#### WHAT THE EXERCISE ASKS
Only the number is needed. Please count the lines below in which the word "assert" occurs.

▼

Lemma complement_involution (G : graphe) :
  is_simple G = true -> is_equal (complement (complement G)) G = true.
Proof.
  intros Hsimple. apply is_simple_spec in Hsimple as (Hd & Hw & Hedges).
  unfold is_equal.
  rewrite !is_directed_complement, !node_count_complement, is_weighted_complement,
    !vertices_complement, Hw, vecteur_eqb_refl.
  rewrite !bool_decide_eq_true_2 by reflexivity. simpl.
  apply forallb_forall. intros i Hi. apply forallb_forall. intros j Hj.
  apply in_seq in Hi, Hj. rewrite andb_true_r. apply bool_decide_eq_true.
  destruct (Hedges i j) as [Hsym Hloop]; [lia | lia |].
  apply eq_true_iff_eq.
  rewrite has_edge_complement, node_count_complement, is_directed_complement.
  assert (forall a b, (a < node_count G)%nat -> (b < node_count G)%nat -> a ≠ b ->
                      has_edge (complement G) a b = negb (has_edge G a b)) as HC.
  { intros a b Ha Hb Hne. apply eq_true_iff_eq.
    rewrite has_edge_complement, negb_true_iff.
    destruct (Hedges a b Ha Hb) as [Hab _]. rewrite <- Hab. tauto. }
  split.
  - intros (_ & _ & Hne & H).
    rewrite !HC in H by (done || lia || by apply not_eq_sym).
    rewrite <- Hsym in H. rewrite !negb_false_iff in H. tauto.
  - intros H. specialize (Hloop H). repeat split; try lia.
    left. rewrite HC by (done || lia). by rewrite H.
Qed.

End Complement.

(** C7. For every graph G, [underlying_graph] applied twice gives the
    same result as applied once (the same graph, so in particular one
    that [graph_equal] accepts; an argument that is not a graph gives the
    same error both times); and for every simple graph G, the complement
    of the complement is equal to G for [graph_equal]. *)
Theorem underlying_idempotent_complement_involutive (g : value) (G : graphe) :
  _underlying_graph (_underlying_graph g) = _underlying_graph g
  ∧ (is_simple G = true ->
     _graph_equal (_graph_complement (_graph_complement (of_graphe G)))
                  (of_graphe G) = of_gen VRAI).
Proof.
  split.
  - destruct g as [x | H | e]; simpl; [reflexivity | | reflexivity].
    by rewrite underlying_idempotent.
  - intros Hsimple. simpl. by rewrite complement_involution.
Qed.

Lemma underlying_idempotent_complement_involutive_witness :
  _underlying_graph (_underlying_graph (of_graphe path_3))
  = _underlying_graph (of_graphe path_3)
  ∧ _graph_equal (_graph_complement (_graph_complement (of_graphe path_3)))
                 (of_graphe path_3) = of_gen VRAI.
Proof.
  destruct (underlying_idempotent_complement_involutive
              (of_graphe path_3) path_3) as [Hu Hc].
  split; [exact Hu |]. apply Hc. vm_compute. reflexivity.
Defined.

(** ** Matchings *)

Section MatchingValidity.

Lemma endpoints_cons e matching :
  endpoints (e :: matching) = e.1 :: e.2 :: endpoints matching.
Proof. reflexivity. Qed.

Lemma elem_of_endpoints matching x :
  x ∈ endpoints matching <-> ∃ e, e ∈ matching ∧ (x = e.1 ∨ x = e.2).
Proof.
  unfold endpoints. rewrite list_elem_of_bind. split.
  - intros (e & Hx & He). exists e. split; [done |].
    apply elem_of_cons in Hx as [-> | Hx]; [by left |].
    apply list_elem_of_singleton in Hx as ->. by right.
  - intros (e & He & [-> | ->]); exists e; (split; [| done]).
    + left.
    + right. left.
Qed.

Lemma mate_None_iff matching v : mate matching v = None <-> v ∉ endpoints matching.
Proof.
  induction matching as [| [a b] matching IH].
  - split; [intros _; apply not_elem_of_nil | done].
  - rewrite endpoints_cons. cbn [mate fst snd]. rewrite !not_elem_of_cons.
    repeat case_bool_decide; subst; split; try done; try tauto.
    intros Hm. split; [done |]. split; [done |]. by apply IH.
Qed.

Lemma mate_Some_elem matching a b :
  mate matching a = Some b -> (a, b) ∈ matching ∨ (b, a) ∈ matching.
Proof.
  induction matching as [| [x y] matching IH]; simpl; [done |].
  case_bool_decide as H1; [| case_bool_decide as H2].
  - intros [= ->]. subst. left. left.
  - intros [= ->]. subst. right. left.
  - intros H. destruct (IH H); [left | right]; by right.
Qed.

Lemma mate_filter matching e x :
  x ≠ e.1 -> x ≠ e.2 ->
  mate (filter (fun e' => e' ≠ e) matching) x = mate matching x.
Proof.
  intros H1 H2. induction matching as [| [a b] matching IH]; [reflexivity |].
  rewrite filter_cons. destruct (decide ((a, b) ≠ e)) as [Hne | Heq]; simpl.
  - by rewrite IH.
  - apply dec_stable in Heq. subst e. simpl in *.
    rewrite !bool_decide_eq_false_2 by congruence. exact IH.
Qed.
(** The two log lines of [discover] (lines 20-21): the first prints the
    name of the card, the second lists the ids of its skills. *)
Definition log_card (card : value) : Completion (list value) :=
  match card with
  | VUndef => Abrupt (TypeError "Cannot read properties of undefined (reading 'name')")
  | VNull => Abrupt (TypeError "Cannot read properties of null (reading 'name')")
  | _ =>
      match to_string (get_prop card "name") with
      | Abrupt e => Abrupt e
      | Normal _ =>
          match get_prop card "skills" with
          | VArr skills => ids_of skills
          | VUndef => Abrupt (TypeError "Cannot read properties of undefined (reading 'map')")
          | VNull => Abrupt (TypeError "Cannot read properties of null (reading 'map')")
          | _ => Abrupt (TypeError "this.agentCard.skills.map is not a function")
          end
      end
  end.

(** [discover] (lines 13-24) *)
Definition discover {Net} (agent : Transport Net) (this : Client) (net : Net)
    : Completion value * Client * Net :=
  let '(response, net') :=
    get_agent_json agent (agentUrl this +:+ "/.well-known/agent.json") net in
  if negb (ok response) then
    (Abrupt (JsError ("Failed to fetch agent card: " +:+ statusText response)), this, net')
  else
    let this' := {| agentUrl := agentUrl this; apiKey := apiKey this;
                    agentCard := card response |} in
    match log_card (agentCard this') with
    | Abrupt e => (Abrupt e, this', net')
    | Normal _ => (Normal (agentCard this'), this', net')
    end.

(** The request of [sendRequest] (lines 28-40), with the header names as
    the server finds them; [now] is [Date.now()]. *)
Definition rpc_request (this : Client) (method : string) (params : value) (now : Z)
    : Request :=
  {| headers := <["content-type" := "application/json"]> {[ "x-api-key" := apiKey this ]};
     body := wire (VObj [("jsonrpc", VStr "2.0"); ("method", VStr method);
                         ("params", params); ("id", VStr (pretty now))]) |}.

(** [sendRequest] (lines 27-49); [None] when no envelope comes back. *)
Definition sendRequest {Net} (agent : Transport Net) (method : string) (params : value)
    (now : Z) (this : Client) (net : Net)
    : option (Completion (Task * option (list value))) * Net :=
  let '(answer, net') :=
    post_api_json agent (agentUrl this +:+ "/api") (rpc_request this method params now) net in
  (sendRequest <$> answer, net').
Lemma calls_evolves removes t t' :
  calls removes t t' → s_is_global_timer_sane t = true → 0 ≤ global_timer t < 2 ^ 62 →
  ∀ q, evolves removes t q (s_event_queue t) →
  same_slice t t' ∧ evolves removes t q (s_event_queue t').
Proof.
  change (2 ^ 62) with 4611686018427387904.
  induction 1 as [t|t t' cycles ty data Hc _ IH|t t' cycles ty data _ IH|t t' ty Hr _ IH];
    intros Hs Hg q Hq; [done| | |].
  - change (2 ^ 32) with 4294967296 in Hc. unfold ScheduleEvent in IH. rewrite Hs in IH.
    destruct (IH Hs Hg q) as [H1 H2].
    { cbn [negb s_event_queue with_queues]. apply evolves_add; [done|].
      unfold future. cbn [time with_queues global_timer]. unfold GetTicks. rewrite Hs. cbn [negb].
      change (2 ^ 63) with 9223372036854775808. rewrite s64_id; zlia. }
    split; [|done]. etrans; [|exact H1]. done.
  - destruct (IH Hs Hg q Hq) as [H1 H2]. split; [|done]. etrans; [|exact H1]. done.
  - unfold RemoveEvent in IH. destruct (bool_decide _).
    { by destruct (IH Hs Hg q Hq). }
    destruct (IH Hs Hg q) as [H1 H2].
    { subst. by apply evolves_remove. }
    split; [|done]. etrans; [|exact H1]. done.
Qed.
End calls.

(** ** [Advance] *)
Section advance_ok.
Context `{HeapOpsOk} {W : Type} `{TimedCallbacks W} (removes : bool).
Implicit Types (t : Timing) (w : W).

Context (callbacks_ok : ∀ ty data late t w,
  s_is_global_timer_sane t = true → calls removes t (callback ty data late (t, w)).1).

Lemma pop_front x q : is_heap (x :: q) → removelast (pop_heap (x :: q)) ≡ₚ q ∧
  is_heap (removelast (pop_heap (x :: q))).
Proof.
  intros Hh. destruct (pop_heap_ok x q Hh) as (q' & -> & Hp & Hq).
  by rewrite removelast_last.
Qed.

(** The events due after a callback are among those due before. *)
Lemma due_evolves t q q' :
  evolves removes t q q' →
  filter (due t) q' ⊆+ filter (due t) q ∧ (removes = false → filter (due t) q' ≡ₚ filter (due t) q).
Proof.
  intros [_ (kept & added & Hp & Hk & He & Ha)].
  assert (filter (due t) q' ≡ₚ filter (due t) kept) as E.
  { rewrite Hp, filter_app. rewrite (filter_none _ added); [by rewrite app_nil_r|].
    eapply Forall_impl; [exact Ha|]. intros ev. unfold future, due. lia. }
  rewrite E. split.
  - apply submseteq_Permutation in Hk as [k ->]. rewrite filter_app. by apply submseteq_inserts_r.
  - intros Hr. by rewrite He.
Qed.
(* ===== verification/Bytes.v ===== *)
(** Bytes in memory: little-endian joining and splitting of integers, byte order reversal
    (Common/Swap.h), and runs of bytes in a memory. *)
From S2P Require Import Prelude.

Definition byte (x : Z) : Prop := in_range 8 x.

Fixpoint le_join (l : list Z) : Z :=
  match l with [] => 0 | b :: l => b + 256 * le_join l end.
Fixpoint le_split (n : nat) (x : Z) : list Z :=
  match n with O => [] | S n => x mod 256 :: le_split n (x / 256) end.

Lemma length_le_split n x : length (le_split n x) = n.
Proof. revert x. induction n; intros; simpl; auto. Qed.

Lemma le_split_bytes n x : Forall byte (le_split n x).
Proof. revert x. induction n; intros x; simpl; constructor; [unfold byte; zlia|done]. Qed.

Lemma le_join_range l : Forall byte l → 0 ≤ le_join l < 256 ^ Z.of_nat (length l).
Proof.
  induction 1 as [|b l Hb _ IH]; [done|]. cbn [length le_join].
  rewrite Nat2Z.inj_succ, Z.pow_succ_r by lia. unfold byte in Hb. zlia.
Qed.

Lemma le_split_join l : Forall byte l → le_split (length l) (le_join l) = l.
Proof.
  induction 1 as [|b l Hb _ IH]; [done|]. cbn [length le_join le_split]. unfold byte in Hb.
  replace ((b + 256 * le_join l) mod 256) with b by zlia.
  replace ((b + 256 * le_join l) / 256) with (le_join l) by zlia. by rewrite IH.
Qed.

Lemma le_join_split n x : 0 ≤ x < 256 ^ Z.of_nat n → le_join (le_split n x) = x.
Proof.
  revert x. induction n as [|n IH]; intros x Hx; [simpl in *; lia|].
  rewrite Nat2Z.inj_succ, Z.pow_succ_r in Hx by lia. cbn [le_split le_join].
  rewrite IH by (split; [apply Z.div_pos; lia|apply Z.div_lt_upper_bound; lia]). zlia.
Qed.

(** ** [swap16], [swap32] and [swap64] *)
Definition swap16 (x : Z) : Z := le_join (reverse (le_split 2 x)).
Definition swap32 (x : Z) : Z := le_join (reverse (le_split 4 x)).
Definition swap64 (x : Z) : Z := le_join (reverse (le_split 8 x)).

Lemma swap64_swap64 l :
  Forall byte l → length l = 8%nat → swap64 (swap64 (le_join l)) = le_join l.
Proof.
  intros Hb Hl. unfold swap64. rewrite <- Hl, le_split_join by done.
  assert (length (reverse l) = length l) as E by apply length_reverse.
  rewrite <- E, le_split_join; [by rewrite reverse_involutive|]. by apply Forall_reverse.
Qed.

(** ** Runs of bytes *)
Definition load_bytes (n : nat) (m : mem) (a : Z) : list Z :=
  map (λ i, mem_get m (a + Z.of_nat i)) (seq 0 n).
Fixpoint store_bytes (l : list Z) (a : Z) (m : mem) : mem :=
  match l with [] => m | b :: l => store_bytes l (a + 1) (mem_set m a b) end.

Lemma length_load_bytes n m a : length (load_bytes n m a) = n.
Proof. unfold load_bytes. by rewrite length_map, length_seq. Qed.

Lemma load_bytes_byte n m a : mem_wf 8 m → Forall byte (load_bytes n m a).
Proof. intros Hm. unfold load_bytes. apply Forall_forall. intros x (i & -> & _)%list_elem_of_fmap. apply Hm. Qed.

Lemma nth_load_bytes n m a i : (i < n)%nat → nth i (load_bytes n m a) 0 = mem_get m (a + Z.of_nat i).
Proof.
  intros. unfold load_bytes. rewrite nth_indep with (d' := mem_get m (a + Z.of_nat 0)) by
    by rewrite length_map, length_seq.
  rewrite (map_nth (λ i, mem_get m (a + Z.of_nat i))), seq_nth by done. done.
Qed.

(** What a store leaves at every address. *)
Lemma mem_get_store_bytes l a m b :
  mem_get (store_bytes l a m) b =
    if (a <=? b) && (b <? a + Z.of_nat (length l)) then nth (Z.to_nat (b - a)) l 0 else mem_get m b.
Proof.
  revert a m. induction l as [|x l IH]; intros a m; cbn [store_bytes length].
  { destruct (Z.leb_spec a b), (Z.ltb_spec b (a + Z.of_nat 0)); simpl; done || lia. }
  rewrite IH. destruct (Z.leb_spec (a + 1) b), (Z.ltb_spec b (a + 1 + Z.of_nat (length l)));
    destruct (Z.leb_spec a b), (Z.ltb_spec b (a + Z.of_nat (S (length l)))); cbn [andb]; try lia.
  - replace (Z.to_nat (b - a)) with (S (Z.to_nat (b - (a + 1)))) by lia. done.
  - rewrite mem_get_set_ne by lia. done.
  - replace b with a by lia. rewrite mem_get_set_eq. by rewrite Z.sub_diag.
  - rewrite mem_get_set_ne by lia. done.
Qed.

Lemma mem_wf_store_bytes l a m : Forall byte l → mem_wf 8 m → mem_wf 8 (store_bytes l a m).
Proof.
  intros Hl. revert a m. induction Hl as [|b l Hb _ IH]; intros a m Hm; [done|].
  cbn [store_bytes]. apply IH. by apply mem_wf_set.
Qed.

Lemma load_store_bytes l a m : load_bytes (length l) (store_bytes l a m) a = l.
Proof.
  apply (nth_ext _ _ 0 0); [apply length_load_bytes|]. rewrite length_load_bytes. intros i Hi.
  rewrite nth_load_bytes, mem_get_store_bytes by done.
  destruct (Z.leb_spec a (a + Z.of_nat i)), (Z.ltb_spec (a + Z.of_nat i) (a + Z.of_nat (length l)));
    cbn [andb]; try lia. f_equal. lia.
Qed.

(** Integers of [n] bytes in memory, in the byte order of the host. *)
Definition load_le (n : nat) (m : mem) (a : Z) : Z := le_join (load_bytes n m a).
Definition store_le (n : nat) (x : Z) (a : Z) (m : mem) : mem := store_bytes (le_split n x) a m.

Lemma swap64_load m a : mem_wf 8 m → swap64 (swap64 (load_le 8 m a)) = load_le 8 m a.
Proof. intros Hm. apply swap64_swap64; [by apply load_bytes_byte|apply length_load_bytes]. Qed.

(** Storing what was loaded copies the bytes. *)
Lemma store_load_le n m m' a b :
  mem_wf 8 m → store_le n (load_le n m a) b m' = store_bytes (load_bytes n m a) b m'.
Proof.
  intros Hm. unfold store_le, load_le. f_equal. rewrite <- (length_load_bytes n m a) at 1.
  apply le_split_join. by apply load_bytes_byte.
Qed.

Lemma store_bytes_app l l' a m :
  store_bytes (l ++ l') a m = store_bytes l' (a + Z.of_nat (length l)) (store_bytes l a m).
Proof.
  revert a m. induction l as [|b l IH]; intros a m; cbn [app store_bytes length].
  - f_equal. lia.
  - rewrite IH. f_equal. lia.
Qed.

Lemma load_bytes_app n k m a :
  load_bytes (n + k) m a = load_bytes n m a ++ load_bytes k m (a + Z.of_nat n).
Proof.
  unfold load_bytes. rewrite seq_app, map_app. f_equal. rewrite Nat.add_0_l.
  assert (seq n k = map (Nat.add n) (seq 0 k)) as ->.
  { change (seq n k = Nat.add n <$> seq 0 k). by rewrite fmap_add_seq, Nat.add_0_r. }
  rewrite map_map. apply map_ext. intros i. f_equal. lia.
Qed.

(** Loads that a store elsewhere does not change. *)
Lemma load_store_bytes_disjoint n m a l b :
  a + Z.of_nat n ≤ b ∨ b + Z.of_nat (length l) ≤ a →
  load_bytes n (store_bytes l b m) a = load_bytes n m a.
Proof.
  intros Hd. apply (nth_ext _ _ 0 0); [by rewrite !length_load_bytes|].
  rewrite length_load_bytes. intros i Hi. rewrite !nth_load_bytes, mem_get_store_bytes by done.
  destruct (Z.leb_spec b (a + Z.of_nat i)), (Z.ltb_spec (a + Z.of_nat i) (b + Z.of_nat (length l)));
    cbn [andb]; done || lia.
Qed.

▲

#### TASK RESPONSE
4